== Segment start ==

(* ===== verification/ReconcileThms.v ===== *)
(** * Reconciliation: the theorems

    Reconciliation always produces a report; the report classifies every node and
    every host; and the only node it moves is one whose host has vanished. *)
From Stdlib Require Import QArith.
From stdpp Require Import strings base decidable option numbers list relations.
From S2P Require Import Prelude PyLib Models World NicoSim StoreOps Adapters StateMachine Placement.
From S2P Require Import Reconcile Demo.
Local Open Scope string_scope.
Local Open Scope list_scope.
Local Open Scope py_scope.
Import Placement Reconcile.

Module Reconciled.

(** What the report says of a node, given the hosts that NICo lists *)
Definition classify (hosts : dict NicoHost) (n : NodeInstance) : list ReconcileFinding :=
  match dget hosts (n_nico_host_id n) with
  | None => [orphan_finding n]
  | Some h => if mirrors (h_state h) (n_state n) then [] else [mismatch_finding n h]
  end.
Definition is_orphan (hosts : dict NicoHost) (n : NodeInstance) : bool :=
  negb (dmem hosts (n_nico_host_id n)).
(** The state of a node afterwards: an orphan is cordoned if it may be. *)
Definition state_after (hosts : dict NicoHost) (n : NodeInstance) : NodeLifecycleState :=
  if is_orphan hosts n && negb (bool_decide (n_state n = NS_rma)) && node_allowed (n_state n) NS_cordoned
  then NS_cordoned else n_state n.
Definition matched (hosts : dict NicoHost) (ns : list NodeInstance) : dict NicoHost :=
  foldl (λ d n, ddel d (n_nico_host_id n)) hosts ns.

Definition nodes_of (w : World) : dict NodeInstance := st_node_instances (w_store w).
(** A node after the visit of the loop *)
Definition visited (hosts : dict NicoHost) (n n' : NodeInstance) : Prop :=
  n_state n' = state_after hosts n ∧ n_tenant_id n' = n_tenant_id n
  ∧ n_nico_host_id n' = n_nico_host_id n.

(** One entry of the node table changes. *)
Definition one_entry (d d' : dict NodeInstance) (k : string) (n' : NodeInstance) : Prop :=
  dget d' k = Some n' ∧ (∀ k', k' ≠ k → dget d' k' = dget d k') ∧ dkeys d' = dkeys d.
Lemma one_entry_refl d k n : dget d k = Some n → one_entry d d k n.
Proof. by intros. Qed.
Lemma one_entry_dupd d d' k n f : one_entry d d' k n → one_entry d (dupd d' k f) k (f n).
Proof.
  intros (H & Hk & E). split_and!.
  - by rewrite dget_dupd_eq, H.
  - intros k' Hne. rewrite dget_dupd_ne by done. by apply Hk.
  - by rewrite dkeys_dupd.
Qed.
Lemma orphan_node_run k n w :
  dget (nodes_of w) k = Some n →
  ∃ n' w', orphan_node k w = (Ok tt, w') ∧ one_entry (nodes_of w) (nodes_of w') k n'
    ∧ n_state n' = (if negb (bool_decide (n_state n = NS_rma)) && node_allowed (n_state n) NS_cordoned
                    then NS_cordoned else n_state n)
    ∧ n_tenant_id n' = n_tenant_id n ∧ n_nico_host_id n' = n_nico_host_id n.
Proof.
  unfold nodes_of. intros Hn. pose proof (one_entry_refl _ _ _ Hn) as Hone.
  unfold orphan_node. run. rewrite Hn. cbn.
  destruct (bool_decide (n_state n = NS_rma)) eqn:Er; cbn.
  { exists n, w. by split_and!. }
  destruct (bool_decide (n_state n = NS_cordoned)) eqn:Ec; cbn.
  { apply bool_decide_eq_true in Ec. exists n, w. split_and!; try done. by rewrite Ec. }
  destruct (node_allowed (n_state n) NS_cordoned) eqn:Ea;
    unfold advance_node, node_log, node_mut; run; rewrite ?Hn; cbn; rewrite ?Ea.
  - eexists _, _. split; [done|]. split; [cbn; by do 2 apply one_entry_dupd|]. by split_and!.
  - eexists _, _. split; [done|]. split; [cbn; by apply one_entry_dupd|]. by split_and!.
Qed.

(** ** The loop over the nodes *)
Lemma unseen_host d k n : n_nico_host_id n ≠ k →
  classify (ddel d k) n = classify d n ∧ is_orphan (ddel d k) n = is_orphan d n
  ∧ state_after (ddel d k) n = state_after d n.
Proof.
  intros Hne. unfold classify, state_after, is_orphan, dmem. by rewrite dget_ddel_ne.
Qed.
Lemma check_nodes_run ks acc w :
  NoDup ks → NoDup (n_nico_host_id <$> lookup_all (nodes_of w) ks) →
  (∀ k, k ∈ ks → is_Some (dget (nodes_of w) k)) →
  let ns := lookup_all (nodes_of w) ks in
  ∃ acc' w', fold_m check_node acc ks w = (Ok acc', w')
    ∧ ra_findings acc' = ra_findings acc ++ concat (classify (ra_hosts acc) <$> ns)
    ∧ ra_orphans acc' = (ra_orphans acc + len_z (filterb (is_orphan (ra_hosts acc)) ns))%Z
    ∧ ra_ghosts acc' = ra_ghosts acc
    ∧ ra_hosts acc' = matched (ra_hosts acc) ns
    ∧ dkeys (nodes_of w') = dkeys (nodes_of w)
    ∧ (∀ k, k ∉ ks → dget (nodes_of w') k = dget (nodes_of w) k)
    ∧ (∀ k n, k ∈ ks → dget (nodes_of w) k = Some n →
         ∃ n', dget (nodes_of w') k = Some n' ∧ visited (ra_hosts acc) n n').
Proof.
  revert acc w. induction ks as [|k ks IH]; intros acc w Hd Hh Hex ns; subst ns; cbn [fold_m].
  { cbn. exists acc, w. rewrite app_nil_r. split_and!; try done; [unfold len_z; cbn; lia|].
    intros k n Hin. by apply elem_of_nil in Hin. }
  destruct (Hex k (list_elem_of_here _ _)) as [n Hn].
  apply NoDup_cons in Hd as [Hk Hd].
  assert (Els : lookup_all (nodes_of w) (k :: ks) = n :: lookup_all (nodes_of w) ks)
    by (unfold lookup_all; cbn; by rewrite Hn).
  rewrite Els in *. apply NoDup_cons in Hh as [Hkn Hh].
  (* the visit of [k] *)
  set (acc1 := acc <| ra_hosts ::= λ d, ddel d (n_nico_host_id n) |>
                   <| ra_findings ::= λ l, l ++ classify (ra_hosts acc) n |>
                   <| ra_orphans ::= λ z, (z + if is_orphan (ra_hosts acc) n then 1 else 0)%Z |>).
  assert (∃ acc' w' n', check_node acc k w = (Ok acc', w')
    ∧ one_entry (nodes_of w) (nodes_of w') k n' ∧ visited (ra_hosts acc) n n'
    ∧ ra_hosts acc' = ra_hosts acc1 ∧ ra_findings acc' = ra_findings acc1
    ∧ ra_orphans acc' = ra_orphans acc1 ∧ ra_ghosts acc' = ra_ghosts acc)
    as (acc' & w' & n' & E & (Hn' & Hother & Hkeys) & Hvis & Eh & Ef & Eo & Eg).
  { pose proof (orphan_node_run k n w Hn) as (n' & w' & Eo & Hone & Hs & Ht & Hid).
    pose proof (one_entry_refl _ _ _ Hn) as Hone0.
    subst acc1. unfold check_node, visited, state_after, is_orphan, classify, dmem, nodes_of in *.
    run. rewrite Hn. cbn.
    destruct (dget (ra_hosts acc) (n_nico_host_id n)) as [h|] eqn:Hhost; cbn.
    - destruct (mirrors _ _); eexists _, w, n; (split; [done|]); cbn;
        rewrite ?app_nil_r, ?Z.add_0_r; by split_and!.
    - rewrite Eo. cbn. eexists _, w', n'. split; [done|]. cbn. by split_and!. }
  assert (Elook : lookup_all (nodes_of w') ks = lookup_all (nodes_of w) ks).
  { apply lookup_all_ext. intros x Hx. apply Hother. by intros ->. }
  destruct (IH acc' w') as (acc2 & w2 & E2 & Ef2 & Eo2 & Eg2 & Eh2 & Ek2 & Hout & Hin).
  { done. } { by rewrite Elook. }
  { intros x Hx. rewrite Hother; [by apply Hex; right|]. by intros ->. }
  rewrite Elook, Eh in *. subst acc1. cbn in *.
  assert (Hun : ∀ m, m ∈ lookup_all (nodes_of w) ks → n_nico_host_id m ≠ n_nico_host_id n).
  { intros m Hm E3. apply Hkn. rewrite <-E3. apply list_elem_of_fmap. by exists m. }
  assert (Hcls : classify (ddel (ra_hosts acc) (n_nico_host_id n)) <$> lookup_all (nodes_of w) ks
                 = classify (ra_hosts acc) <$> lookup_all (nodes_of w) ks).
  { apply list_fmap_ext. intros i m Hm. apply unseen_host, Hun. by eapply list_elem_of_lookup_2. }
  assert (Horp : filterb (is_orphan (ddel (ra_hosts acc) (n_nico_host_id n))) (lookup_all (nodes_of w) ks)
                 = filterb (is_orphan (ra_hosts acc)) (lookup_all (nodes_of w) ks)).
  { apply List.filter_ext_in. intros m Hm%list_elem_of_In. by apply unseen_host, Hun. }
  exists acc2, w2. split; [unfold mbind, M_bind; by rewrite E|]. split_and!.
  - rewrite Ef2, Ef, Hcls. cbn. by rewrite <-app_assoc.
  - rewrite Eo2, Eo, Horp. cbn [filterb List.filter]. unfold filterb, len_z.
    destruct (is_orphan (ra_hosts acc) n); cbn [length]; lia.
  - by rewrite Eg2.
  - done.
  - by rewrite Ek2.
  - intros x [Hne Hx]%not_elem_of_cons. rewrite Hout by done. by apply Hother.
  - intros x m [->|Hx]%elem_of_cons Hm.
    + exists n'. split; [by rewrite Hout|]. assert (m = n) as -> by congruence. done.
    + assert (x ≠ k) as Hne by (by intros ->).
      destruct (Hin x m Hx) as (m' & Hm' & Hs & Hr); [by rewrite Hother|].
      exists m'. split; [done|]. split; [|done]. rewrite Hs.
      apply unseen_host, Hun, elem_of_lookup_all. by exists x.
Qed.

== Segment end ==
== Segment start ==

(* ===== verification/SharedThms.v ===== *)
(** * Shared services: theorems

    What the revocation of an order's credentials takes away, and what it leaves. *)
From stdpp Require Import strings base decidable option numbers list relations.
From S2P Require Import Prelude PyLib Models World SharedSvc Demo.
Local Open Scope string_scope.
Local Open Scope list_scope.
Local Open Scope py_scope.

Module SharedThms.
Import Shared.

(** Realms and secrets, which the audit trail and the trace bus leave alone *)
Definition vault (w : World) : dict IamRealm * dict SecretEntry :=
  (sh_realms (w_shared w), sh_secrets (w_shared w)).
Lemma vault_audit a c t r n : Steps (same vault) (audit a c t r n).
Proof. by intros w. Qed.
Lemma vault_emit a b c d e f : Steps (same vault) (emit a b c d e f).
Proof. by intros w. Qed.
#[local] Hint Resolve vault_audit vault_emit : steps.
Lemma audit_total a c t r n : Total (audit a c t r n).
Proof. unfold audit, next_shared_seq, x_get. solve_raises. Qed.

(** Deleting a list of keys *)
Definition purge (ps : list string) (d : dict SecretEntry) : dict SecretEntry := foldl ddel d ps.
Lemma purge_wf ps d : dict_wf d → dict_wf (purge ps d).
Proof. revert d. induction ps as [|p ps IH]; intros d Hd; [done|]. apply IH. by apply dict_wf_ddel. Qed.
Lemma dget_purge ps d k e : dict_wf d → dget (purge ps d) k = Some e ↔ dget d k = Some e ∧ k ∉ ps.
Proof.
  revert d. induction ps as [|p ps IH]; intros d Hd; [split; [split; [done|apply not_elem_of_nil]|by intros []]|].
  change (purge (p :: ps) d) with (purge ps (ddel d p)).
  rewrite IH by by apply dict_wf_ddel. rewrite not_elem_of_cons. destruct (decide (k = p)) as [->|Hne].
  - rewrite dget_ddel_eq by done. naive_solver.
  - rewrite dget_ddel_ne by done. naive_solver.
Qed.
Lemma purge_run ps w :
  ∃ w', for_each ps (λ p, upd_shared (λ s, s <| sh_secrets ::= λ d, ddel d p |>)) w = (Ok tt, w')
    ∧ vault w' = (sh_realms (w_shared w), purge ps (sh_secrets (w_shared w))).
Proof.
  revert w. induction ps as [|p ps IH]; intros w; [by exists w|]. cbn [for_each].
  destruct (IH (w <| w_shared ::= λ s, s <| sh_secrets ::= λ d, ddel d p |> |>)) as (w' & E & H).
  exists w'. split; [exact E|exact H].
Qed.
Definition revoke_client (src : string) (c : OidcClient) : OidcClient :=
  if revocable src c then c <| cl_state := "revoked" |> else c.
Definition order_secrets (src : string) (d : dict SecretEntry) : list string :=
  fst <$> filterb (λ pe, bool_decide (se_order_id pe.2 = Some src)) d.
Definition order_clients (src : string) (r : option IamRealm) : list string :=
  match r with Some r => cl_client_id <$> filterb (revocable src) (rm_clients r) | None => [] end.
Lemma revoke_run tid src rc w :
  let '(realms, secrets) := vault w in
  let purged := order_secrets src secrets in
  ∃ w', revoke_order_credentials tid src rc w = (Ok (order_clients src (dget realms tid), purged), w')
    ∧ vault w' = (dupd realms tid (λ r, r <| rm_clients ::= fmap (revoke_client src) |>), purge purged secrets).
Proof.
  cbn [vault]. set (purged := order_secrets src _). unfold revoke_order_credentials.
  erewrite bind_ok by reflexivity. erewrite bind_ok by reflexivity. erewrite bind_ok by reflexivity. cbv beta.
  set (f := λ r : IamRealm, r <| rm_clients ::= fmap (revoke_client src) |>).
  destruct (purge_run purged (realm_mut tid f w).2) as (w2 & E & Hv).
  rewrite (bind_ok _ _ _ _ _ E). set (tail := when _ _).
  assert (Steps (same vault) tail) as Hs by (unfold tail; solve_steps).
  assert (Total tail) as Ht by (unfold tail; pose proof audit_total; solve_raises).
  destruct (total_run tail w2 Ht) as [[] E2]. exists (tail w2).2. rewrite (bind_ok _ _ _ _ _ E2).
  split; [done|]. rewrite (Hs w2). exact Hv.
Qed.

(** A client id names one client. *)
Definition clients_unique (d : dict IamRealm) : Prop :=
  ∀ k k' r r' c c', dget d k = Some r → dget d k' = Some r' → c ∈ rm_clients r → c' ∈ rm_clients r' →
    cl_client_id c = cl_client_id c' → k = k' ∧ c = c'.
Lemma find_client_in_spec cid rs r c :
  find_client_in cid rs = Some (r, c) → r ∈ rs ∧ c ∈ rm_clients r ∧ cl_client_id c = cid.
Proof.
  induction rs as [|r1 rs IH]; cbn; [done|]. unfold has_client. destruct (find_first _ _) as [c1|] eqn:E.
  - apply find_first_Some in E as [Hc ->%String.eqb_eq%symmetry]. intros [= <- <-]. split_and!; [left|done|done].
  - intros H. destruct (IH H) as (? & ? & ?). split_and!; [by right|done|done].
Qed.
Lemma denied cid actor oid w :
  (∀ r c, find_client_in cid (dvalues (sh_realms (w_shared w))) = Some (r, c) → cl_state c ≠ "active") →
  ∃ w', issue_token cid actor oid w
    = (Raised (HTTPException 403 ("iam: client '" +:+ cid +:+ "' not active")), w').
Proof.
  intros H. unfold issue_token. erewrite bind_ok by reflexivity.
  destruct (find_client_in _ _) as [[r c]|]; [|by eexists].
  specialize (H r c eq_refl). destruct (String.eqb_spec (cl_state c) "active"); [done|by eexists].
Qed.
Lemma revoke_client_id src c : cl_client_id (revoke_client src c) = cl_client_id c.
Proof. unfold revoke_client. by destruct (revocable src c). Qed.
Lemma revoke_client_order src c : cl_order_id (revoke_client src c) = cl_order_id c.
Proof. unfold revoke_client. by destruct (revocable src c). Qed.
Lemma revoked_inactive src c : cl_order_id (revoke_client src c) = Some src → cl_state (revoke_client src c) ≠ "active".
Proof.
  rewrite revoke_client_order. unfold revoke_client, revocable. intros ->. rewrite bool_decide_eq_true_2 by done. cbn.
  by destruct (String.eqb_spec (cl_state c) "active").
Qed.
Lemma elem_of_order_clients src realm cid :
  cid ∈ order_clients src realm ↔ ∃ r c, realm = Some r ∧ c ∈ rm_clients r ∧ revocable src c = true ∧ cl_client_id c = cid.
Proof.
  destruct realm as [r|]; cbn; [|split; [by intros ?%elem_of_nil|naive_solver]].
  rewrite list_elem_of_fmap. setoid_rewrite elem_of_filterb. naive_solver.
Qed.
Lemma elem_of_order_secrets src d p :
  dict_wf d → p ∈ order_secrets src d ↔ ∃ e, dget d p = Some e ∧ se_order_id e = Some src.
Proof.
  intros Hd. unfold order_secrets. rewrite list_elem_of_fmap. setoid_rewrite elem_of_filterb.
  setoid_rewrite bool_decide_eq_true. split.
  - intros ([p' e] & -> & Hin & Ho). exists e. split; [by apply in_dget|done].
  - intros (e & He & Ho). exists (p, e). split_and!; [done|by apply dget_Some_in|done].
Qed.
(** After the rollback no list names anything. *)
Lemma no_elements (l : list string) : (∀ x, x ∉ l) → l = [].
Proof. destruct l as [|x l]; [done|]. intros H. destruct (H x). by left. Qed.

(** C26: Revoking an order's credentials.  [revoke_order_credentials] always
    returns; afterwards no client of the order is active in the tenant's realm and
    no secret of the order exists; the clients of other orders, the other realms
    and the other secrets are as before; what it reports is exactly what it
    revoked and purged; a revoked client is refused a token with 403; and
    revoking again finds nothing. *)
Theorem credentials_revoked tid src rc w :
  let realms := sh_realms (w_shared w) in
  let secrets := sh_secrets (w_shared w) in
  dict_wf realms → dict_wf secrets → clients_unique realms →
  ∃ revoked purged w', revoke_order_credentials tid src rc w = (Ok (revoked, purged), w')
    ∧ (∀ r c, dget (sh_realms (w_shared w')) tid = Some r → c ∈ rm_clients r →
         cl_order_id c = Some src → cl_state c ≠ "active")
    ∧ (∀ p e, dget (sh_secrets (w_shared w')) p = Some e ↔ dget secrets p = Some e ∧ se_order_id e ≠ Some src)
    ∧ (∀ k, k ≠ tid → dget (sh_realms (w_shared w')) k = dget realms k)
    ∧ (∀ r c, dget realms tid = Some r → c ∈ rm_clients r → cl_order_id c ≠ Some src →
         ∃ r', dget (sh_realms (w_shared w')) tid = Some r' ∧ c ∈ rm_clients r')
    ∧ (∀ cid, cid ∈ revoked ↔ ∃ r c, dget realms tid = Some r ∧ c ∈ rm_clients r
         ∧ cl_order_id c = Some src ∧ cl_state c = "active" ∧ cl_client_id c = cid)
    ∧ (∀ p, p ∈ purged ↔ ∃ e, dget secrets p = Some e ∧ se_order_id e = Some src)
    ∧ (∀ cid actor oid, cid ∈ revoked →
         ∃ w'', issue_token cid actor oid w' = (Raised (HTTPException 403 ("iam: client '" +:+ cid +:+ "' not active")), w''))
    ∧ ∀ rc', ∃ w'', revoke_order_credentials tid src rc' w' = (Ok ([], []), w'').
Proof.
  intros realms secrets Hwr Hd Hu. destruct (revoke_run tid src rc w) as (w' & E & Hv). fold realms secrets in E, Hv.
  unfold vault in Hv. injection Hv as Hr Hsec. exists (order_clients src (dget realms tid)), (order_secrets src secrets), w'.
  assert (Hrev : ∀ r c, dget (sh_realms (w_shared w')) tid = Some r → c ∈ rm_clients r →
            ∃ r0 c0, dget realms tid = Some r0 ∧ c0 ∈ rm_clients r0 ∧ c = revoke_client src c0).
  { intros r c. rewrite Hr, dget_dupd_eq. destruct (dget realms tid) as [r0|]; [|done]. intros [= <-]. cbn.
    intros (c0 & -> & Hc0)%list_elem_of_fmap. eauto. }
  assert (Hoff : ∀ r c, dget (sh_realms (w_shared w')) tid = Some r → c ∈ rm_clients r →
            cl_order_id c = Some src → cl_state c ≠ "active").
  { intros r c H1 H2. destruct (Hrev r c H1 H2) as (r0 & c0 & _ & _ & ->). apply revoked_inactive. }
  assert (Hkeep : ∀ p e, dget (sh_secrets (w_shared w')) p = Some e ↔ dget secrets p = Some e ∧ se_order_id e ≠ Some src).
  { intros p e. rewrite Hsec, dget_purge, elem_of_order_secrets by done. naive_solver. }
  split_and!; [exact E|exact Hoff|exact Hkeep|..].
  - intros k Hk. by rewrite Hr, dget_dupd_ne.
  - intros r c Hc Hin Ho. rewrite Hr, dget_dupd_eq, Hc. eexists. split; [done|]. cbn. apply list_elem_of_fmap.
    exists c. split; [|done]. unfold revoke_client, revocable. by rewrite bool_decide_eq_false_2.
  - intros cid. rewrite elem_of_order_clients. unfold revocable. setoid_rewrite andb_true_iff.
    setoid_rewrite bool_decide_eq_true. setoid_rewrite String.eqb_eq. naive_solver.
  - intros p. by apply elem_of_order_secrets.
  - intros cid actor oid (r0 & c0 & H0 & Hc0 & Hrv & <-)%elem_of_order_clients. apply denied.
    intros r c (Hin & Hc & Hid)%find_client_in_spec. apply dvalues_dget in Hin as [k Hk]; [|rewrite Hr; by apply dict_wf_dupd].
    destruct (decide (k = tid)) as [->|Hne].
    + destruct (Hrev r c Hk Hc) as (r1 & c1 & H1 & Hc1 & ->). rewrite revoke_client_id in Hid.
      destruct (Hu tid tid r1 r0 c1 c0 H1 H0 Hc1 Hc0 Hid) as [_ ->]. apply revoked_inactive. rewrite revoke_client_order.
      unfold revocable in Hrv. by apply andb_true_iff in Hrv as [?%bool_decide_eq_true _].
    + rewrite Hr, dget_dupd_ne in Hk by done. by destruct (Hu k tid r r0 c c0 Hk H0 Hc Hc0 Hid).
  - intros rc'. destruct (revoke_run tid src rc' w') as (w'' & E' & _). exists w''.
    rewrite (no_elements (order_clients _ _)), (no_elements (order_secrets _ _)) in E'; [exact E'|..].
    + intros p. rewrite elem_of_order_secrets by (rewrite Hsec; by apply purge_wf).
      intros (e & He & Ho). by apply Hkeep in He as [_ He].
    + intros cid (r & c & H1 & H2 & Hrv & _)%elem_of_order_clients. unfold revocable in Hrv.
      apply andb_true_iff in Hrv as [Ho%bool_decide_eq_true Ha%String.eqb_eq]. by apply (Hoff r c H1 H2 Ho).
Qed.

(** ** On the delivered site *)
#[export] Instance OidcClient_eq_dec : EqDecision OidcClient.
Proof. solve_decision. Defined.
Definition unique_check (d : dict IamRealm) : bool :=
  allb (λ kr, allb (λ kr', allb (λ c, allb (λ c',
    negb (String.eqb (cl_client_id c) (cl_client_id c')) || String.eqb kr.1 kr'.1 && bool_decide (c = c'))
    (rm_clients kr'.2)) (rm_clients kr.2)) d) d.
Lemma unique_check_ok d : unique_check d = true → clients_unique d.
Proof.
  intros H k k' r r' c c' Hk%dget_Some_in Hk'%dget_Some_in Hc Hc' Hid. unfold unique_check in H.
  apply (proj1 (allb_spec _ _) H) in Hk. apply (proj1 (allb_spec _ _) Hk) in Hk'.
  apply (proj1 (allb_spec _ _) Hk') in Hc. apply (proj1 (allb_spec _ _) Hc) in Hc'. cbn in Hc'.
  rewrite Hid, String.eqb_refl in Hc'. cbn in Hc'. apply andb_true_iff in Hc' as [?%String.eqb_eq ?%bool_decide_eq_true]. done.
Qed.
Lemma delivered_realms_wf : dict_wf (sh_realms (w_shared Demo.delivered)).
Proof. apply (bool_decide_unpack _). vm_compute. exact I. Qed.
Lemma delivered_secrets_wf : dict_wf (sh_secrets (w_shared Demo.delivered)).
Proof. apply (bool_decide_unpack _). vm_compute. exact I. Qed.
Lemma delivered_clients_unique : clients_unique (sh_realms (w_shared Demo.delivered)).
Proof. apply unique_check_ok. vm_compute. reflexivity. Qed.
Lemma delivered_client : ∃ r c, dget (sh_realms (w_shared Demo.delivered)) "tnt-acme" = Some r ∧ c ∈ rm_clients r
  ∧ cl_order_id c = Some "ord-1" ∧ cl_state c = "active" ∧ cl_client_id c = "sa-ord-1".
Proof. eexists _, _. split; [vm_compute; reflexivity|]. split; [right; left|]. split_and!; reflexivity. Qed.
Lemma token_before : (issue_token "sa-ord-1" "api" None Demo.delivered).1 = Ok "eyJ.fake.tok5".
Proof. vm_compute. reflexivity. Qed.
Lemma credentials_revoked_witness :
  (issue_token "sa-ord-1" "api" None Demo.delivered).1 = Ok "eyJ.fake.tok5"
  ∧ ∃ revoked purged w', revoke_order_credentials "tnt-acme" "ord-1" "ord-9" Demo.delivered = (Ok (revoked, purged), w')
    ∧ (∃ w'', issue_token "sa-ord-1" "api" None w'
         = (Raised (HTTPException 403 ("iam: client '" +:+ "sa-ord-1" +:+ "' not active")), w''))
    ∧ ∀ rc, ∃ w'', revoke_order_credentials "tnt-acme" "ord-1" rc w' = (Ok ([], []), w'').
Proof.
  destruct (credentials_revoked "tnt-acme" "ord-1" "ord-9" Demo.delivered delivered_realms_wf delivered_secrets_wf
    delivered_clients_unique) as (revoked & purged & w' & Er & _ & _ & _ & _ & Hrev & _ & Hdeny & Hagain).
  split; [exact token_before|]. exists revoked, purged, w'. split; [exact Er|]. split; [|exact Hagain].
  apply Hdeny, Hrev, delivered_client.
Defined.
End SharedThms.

== Segment end ==

### Task to complete
The answer is the lines above between the line holding "(* ===== verification/ReconcileThms.v" and the line holding "(** The state", inclusive, each written out exactly, and no others.

### Solution to this task
(* ===== verification/ReconcileThms.v ===== *)
(** * Reconciliation: the theorems

    Reconciliation always produces a report; the report classifies every node and
    every host; and the only node it moves is one whose host has vanished. *)
From Stdlib Require Import QArith.
From stdpp Require Import strings base decidable option numbers list relations.
From S2P Require Import Prelude PyLib Models World NicoSim StoreOps Adapters StateMachine Placement.
From S2P Require Import Reconcile Demo.
Local Open Scope string_scope.
Local Open Scope list_scope.
Local Open Scope py_scope.
Import Placement Reconcile.

Module Reconciled.

(** What the report says of a node, given the hosts that NICo lists *)
Definition classify (hosts : dict NicoHost) (n : NodeInstance) : list ReconcileFinding :=
  match dget hosts (n_nico_host_id n) with
  | None => [orphan_finding n]
  | Some h => if mirrors (h_state h) (n_state n) then [] else [mismatch_finding n h]
  end.
Definition is_orphan (hosts : dict NicoHost) (n : NodeInstance) : bool :=
  negb (dmem hosts (n_nico_host_id n)).
(** The state of a node afterwards: an orphan is cordoned if it may be. *)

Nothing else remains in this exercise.